Rights and Roles
- Technische Redaktion
Find an overview of the rights users get via their roles in yuuvis® architect and yuuvis® client.
Table of Contents
Introduction
Rights management in yuuvis® Momentum client and yuuvis® architect is role-based.
Depending on the description of the position and tasks, employees work with different data, functions, and tools. User rights for access to data, functions, and applications in accordance with the employees’ fields of duties and responsibility are grouped into roles in yuuvis® Momentum client and yuuvis® architect. In this way, users with the same fields of duties and responsibility also have the same rights in the system.
Users can view the roles assigned them via their settings.
Roles for Users and Administrators
The following roles can be assigned to users of yuuvis® Momentum client and yuuvis® architect in order to manage their permissions. Users can view the roles assigned to them in the settings menu.
Role | Permissions in yuuvis® Momentum client as reference implementation | Permissions in yuuvis® architect |
|---|---|---|
| YUUVIS_DEFAULT | Users have full access to all objects. | no impact |
| YUUVIS_CREATE_OBJECT | Users are allowed to create objects. In the graphical user interface, a + icon is shown in the yuuvis® Momentum bar. | no impact |
| YUUVIS_MANAGE_SETTINGS | Users are allowed to customize the global standard configurations for hit lists and filters in the settings menu. Those standards will be the default settings for (new) users that have not saved their own user-specific standard configurations so far. | no impact |
| YUUVIS_SYSTEM_INTEGRATOR | Administrative object information is provided to users in the metadata forms of any object in the system. | Users can modify metadata forms in the metadata aspect area for any object type defined in the global system schema or in an app-specific schema. Users can customize the localization of the labels associated with object types defined in the global system schema or in an app-specific schema. Users can add or delete users of their own tenant and assign roles to them. |
| YUUVIS_TENANT_ADMIN | Administrative object information is provided to users in the metadata forms of any object in the system. | Users can modify metadata forms in the metadata aspect area for any object type defined in the tenant-specific schema. Users can customize the localization of the labels associated with object types defined in the tenant-specific schema. Users can add or delete users of their own tenant and assign roles to them. |
| YUUVIS_MULTI_TENANT | no impact | Users with accounts in multiple tenants can easily switch between their tenants via Switch tenant instead of a conventional logout. |
Role Sets
The roles listed above are defined in a role set provided for yuuvis® Momentum client and yuuvis® architect. The core system of yuuvis® Momentum allows for the definition of custom role sets as well. But be aware that you will not be able to use yuuvis® architect or yuuvis® Momentum client. Instead, you can build your own custom client.
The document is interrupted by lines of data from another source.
Inductive EngineReachable (listener : bool) : MatchingEngine -> Prop :=
| reach_init : EngineReachable listener (MatchingEngine_init listener)
| reach_step e e' : EngineReachable listener e -> EngineStep e e' -> EngineReachable listener e'.

Definition engine_inv (e : MatchingEngine) : Prop := exists B, abs (book_ e) B /\ uncrossed B.

Lemma submit_room_dec o B : Decision (insert_room o B).
Proof.
  destruct (decide (Z.of_nat (length (book_orders B)) < ORDERS)) as [RO|RO].
  2: { right. by intros [? _]. }
  destruct (decide (price o ∈ map lv_price (spec_at (order_side o) B) \/
    Z.of_nat (length (bk_bids B) + length (bk_asks B)) < LEVELS)) as [RL|RL]; [by left|].
  right. by intros [_ ?].
Qed.

Lemma submit_no_room t0 t1 t2 o ctx e B :
  abs (book_ e) B -> ctx_wf ctx -> 0 <= qty o < 2 ^ 64 -> spec_rests o B = true ->
  ~ insert_room o (spec_matched o B) -> submit_order t0 t1 t2 o ctx e = Terminate.
Proof.
  intros R W Q Rs NR. rewrite submit_match_loop.
  destruct (submit_matching o ctx e B t1 R W Q) as (st & -> & M & Rm & Rb). rewrite bind_Ret.
  apply andb_true_iff in Rs as [G T]. apply bool_decide_eq_true in T.
  unfold finish_order. rewrite Rm, G, decide_True by done. unfold ms_book in Rb.
  destruct (decide (Z.of_nat (length (book_orders (spec_matched o B))) < ORDERS)) as [RO|RO].
  2: { by rewrite (insert_exhausted _ _ _ _ Rb) by lia. }
  rewrite (insert_level_exhausted _ _ _ _ Rb RO); [done| |].
  - intros H. apply NR. split; [done|by left].
  - apply Z.le_ge, Z.nlt_ge. intros H. apply NR. split; [done|by right].
Qed.

(** A submission that returned found room for its remainder. *)
Lemma submit_returned t0 t1 t2 o ctx e B res ctx' e' :
  abs (book_ e) B -> ctx_wf ctx -> 0 <= qty o < 2 ^ 64 -> order_id o ∉ map r_id (book_orders B) ->
  submit_order t0 t1 t2 o ctx e = Ret (res, ctx', e') -> abs (book_ e') (spec_submit o B) /\ ctx_wf ctx'.
Proof.
  intros R W Q N E. assert (rest_ok o B) as OK.
  { intros Rs. split; [done|]. destruct (submit_room_dec o (spec_matched o B)) as [Rm|Rm]; [done|].
    by rewrite (submit_no_room t0 t1 t2 o ctx e B) in E by done. }
  destruct (submit_refine t0 t1 t2 o ctx e B R W Q OK) as (r & c & e2 & E' & Re & _ & _ & _ & Lg).
  rewrite E in E'. injection E' as _ -> ->. split; [done|apply Lg].
Qed.

(** A fresh id is one the lookup does not hold. *)
Lemma lookup_fresh b B id : abs b B -> id ∉ dom (lookup_ b) -> id ∉ map r_id (book_orders B).
Proof.
  intros R ND Hc. apply ND, elem_of_dom. destruct (lookup_ b !! id) eqn:E; [eauto|]. by eapply lookup_None_spec in E.
Qed.

Lemma step_inv e e' : engine_inv e -> EngineStep e e' -> engine_inv e'.
Proof.
  intros (B & R & U) S. pose proof R as (Ab & Aa & RA). inversion S; subst.
  - assert (order_id o ∉ map r_id (book_orders B)) as N by (by eapply lookup_fresh).
    exists (spec_submit o B). split; [by eapply submit_returned|].
    apply spec_submit_uncrossed; [apply RA|done|done].
  - destruct (cancel_refine t0 t1 t2 id client account symbol ctx e B R) as (c & e2 & E & Re & _); [done|].
    assert (e2 = e') as -> by congruence. exists (spec_cancel id B). split; [done|]. by apply spec_cancel_uncrossed.
  - destruct (modify_refine t0 t1 t2 id q e B R) as (e2 & E & Re & _); [done|].
    assert (e2 = e') as -> by congruence. exists (spec_modify id q t1 B). split; [done|]. by apply spec_modify_uncrossed.
  - destruct (reset_refine e B R) as (e2 & E & Re & _). assert (e2 = e') as -> by congruence.
    exists empty_book. split; [done|]. intros p q. set_solver.
Qed.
>> Access Authorization and Permissions
Summary
Rights management in yuuvis® architect is based on the same role set that is used for yuuvis® Momentum reference client. Administrators need the YUUVIS_TENANT_ADMIN role to manage object types of the tenant (tenant-specific schema) or YUUVIS_SYSTEM_INTEGRATOR role to manage object types of the system (system-schema) including applications (app-schemas). Each of the two roles enables administrators to add or delete users of their own tenant and assign roles to them.